As with the Jurassic beasts, though, extinction may be the fate for the gap between the amount of time between when a film first hits theaters and when it’s become available for the home. In the digital age, it has shrunk dramatically. Research from the weekly newsletter The DVD and Blu-ray Release Report, which has tracked disc releases in the U.S. market since DVD’s introduction in 1997, found that, among films that grossed $25 million or more at the box office in 2015, the average number of days between the theatrical opening and disc was 114 days. In 2004, that number was 146. Go back to 1998, and that average was around 200 days.
Considering the trends, Jason Peterson, CEO of Marina Del Rey, Calif.-based Content Bridge—a digital content supply chain company, counting Netflix, Vudu, iTunes and Comcast among its clients—said it’s no surprise day-and-date, premium VOD is on Hollywood’s radar. “Windowing in general has always been about matching price to consumer utility, and if you have a segment that aren’t going to the theater, [premium VOD] would probably benefit the industry at large,” he said.
The Screening Room idea isn’t anything content owners haven’t heard before: A Rockville, Md.-based start-up (Xcinex) has been shopping exactly this idea to studios, long before anyone had heard of Parker’s pitch.
EXPERIMENTS AND FAILURES
Still, MVPDs and content owners have both beat when it comes to experimenting with day-and-date offerings.

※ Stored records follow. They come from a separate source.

(* ===== verification/Bus.v ===== *)
(** * The in-memory bus (go/runtime/bus/bus.go)

    [memBus] with its subscriptions, observers and enforcement mode.  Handlers
    act on a world [W]; a synchronous handler may refuse, an asynchronous one is
    returned by [Publish] for its goroutine to run.  The read lock is held while
    handlers run, so they do not change the bus.  The semaphore bounds how many
    goroutines run at once and has no effect on what is delivered. *)

From S2P Require Import Prelude Topics.

Local Open Scope Z_scope.

Section Bus.
Context {W P E : Type}.

(** The parts of the envelope the bus and its handlers read. *)
Record Event := mkEvent { EvTopic : string; EvSource : string; EvPayload : P }.

Inductive bus_error :=
| ErrInvalidTopic (e : topic_error)
| ErrBusClosed
| HandlerError (e : E).

Definition Handler : Type := Event → st W E unit.
Definition AsyncHandler : Type := Event → W → W.

Record subscription := mkSub {
  sub_id : Z;
  sub_pattern : string;
  sub_sync : option Handler;
  sub_async : option AsyncHandler;
}.

Record memBus := mkBus {
  subs : list subscription;
  nextID : Z;
  closed : bool;
  enforce : Mode;
  onInvalid : topic_error → W → W;
  observers : list (Z * AsyncHandler);
}.

(** [New] without an adapter. *)
Definition New (mode : Mode) (reporter : topic_error → W → W) : memBus := mkBus [] 0 false mode reporter [].

Definition add_sub (pattern : string) (h : option Handler) (a : option AsyncHandler) (b : memBus) : Z * memBus :=
  (nextID b, mkBus (subs b ++ [mkSub (nextID b) pattern h a]) (uint64 (nextID b + 1)) (closed b) (enforce b) (onInvalid b) (observers b)).

(** [Subscribe] and [SubscribeAsync] return the id their [Unsubscribe] closes over. *)
Definition Subscribe (pattern : string) (h : Handler) : memBus → Z * memBus := add_sub pattern (Some h) None.
Definition SubscribeAsync (pattern : string) (h : AsyncHandler) : memBus → Z * memBus := add_sub pattern None (Some h).

(** The loop that removes the first entry with the id. *)
Fixpoint remove_first {A} (hit : A → bool) (l : list A) : list A :=
  match l with
  | [] => []
  | x :: l => if hit x then l else x :: remove_first hit l
  end.

Definition unsub (id : Z) (b : memBus) : memBus :=
  mkBus (remove_first (λ s, sub_id s =? id) (subs b)) (nextID b) (closed b) (enforce b) (onInvalid b) (observers b).

Definition ObservePublished (o : AsyncHandler) (b : memBus) : Z * memBus :=
  (nextID b, mkBus (subs b) (uint64 (nextID b + 1)) (closed b) (enforce b) (onInvalid b) (observers b ++ [(nextID b, o)])).

Definition unobserve (id : Z) (b : memBus) : memBus :=
  mkBus (subs b) (nextID b) (closed b) (enforce b) (onInvalid b) (remove_first (λ o, o.1 =? id) (observers b)).

(** The synchronous handlers in order, up to the first error. *)
Fixpoint run_sync (hs : list Handler) (e : Event) : st W E unit :=
  match hs with
  | [] => mret tt
  | h :: hs => h e;; run_sync hs e
  end.

Definition matching (b : memBus) (e : Event) : list subscription :=
  List.filter (λ s, Match (EvTopic e) (sub_pattern s)) (subs b).

Definition Publish (b : memBus) (e : Event) : st W bus_error (list AsyncHandler) := λ w,
  let '(err, reports) := checkTopic (enforce b) (EvTopic e) in
  let w := foldl (λ w r, onInvalid b r w) w reports in
  match err with
  | Some te => (Err (ErrInvalidTopic te), w)
  | None =>
      if closed b then (Err ErrBusClosed, w)
      else
        let ms := matching b e in
        match run_sync (omap sub_sync ms) e w with
        | (Err er, w) => (Err (HandlerError er), w)
        | (Ok _, w) => (Ok (omap sub_async ms), foldl (λ w o, o.2 e w) w (observers b))
        end
  end.

Definition Close (b : memBus) : memBus :=
  mkBus [] (nextID b) true (enforce b) (onInvalid b) (observers b).

(** ** Publishing *)

(** Handlers that all accept, from [w] to [w']. *)
Fixpoint accepted (hs : list Handler) (e : Event) (w w' : W) : Prop :=
  match hs with
  | [] => w' = w
  | h :: hs => ∃ w1, h e w = (Ok tt, w1) ∧ accepted hs e w1 w'
  end.

Lemma run_sync_cases hs e w :
  (∃ w', run_sync hs e w = (Ok tt, w') ∧ accepted hs e w w') ∨
  (∃ pre h post w1 er w', hs = pre ++ h :: post ∧ accepted pre e w w1 ∧ h e w1 = (Err er, w') ∧
     run_sync hs e w = (Err er, w')).
Proof.
  revert w; induction hs as [|h hs IH]; intros w; cbn [run_sync]; [left; by exists w|].
  destruct (h e w) as [[[]|er] w1] eqn:Eh.
  - run Eh. destruct (IH w1) as [(w'&->&Ha)|(pre&h'&post&w2&er&w'&->&Ha&Hh&->)].
    + left. exists w'. split; [done|]. by exists w1.
    + right. exists (h :: pre), h', post, w2, er, w'. split_and!; try done. by exists w1.
  - stop Eh. right. by exists [], h, hs, w, er, w1.
Qed.

(** The topic as the mode sees it. *)
Definition refused (b : memBus) (t : string) : option topic_error :=
  match enforce b with ModeStrict => Validate t | _ => None end.

Definition reported (b : memBus) (t : string) (w : W) : W :=
  match enforce b, Validate t with
  | ModeOff, _ | _, None => w
  | _, Some err => onInvalid b err w
  end.

(** Publishing: a badly named topic is reported unless checking is off and
    refused in strict mode only; a closed bus refuses; otherwise the synchronous
    handlers of the matching subscriptions run in subscription order until one
    refuses, in which case nothing after it runs, no observer and no
    asynchronous handler included, and its error is the result; if all accept,
    every observer sees the event once and exactly the matching asynchronous
    handlers are started. *)
Theorem bus_publish_spec b e w :
  let w0 := reported b (EvTopic e) w in
  let hs := omap sub_sync (matching b e) in
  let '(r, w') := Publish b e w in
  (∃ te, refused b (EvTopic e) = Some te ∧ r = Err (ErrInvalidTopic te) ∧ w' = w0) ∨
  (refused b (EvTopic e) = None ∧ closed b = true ∧ r = Err ErrBusClosed ∧ w' = w0) ∨
  (refused b (EvTopic e) = None ∧ closed b = false ∧
     ((∃ pre h post w1 er, hs = pre ++ h :: post ∧ accepted pre e w0 w1 ∧ h e w1 = (Err er, w') ∧
         r = Err (HandlerError er)) ∨
      (∃ w1, accepted hs e w0 w1 ∧ w' = foldl (λ w o, o.2 e w) w1 (observers b) ∧
         r = Ok (omap sub_async (matching b e))))).
Proof.
  intros w0 hs. unfold Publish.
  assert (checkTopic (enforce b) (EvTopic e) =
            (refused b (EvTopic e), match enforce b, Validate (EvTopic e) with ModeOff, _ | _, None => [] | _, Some err => [err] end)) as ->.
  { unfold checkTopic, refused. destruct (enforce b); by destruct (Validate (EvTopic e)). }
  replace (foldl _ w _) with w0.
  2:{ unfold w0, reported. destruct (enforce b); by destruct (Validate (EvTopic e)). }
  destruct (refused b (EvTopic e)) as [te|]; [left; eauto|].
  destruct (closed b); [by right; left|]. cbv zeta. fold hs.
  destruct (run_sync_cases hs e w0) as [(w1&->&Ha)|(pre&h&post&w1&er&w'&Hh&Ha&He&->)];
    right; right; split_and!; try done.
  - right. eauto.
  - left. by exists pre, h, post, w1, er.
Qed.

(** ** Subscriptions *)

(** Ids are unique and below the counter. *)
Record bus_wf (b : memBus) : Prop := {
  wf_nodup : NoDup (sub_id <$> subs b);
  wf_below s : s ∈ subs b → 0 ≤ sub_id s < nextID b;
  wf_next : 0 ≤ nextID b;
}.

Lemma remove_first_filter {A} (f : A → Z) (id : Z) (l : list A) :
  NoDup (f <$> l) → remove_first (λ x, f x =? id) l = filter (λ x, f x ≠ id) l.
Proof.
  induction l as [|x l IH]; simpl; [done|]. intros [Hx Hl]%NoDup_cons. rewrite filter_cons.
  destruct (Z.eqb_spec (f x) id) as [<-|Hne].
  - rewrite decide_False by naive_solver. symmetry. apply list_filter_all.
    intros y Hy Heq. apply Hx. rewrite <- Heq. auto with kit.
  - rewrite decide_True by done. by rewrite IH.
Qed.

Lemma unsub_filter b id : bus_wf b → subs (unsub id b) = filter (λ s, sub_id s ≠ id) (subs b).
Proof. intros [Hnd _ _]. by apply remove_first_filter. Qed.

Lemma unsub_wf b id : bus_wf b → bus_wf (unsub id b).
Proof.
  intros Hwf. pose proof (unsub_filter b id Hwf) as Hs. destruct Hwf as [Hnd Hb Hn]. split; [|intros s|done]; rewrite Hs.
  - by apply NoDup_fmap_filter.
  - intros [_ Hin]%list_elem_of_filter. by apply Hb.
Qed.

Lemma add_sub_wf b pattern h a :
  bus_wf b → nextID b + 1 < 2 ^ 64 →
  bus_wf (add_sub pattern h a b).2 ∧ (nextID b ∉ sub_id <$> subs b).
Proof.
  intros [Hnd Hb Hn] Hmax.
  assert (nextID b ∉ sub_id <$> subs b) as Hnew.
  { intros (s&Heq&Hs)%list_elem_of_fmap. apply Hb in Hs. lia. }
  split; [|done]. split; simpl; unfold uint64; rewrite ?Z.mod_small by lia; [| |lia].
  - rewrite fmap_app. apply NoDup_app. split_and!; [done| |apply NoDup_singleton].
    intros x Hx. simpl. rewrite list_elem_of_singleton. intros ->. done.
  - intros s [Hs|Hs%list_elem_of_singleton]%elem_of_app; [apply Hb in Hs|subst s; simpl]; lia.
Qed.

(** A subscription gets an id no other has, and calling its unsubscribe
    function removes exactly it: the subscriptions that were there stay, in
    their order, and unsubscribing another one does not touch it (as long as
    fewer than 2^64 ids were handed out). *)
Theorem subscribe_unsubscribe b pattern h a :
  bus_wf b → nextID b + 1 < 2 ^ 64 →
  let '(id, b') := add_sub pattern h a b in
  bus_wf b' ∧ (id ∉ sub_id <$> subs b) ∧ subs b' = subs b ++ [mkSub id pattern h a] ∧
  subs (unsub id b') = subs b ∧
  ∀ id', id' ≠ id → subs (unsub id' b') = subs (unsub id' b) ++ [mkSub id pattern h a] ∧ bus_wf (unsub id' b').
Proof.
  intros Hwf Hmax. destruct (add_sub_wf b pattern h a Hwf Hmax) as [Hwf' Hnew].
  unfold add_sub in *. cbv zeta. simpl snd in Hwf'. split_and!; [done..| |].
  - rewrite unsub_filter by done. simpl. rewrite filter_app, (list_filter_none _ [_]), app_nil_r.
    + apply list_filter_all. intros s Hs Heq. apply Hnew. rewrite <- Heq. auto with kit.
    + intros s ->%list_elem_of_singleton. simpl. naive_solver.
  - intros id' Hne. split; [|by apply unsub_wf]. rewrite !unsub_filter by done. simpl.
    rewrite filter_app, (list_filter_all _ [_]); [done|]. intros s ->%list_elem_of_singleton. simpl. congruence.
Qed.

End Bus.

Lemma subscribe_unsubscribe_witness :
  let b : memBus (W:=unit) (P:=unit) (E:=unit) := (Subscribe "a.*" (λ _, mret tt) (New ModeWarn (λ _ w, w))).2 in
  subs (unsub 1 (SubscribeAsync "b.#" (λ _ w, w) b).2) = subs b.
Proof.
  intros b. apply (subscribe_unsubscribe b "b.#" None (Some (λ _ w, w))).
  - split; [apply NoDup_singleton| |vm_compute; discriminate].
    intros s ->%list_elem_of_singleton. vm_compute. split; [discriminate|reflexivity].
  - reflexivity.
Defined.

In 2006, Comcast worked out a deal with IFC Entertainment, offering two indie films from the distributor each month — the same day as their theatrical release — via Comcast , for $5.99 each.
In 2011, DirecTV tested its Home Premiere service, offering films for rent 60 days after they debuted theaters, for $30 each. Later that year, Time Warner Cable offered up the films Trespass and Marginal Call via VOD the same day they hit theaters.
But other than a few day-and-date offerings with indie films, MVPDs haven’t taken too many windowing risks of late.
Content owners? They tread lightly when it comes to upsetting content windows. Indie distributor Magnolia Pictures has been doing day-and-date VOD with films for years, but none of its properties have really hit the mainstream radar.
And since 2011, major studios have tested the waters only when it made sense and usually on smaller genre/niche fare. That was the year Universal Studios tried to offer big-budget action-comedy Tower Heist to Comcast subscribers three weeks after the film’s theatrical debut. Blowback from exhibitors scuttled that plan quickly.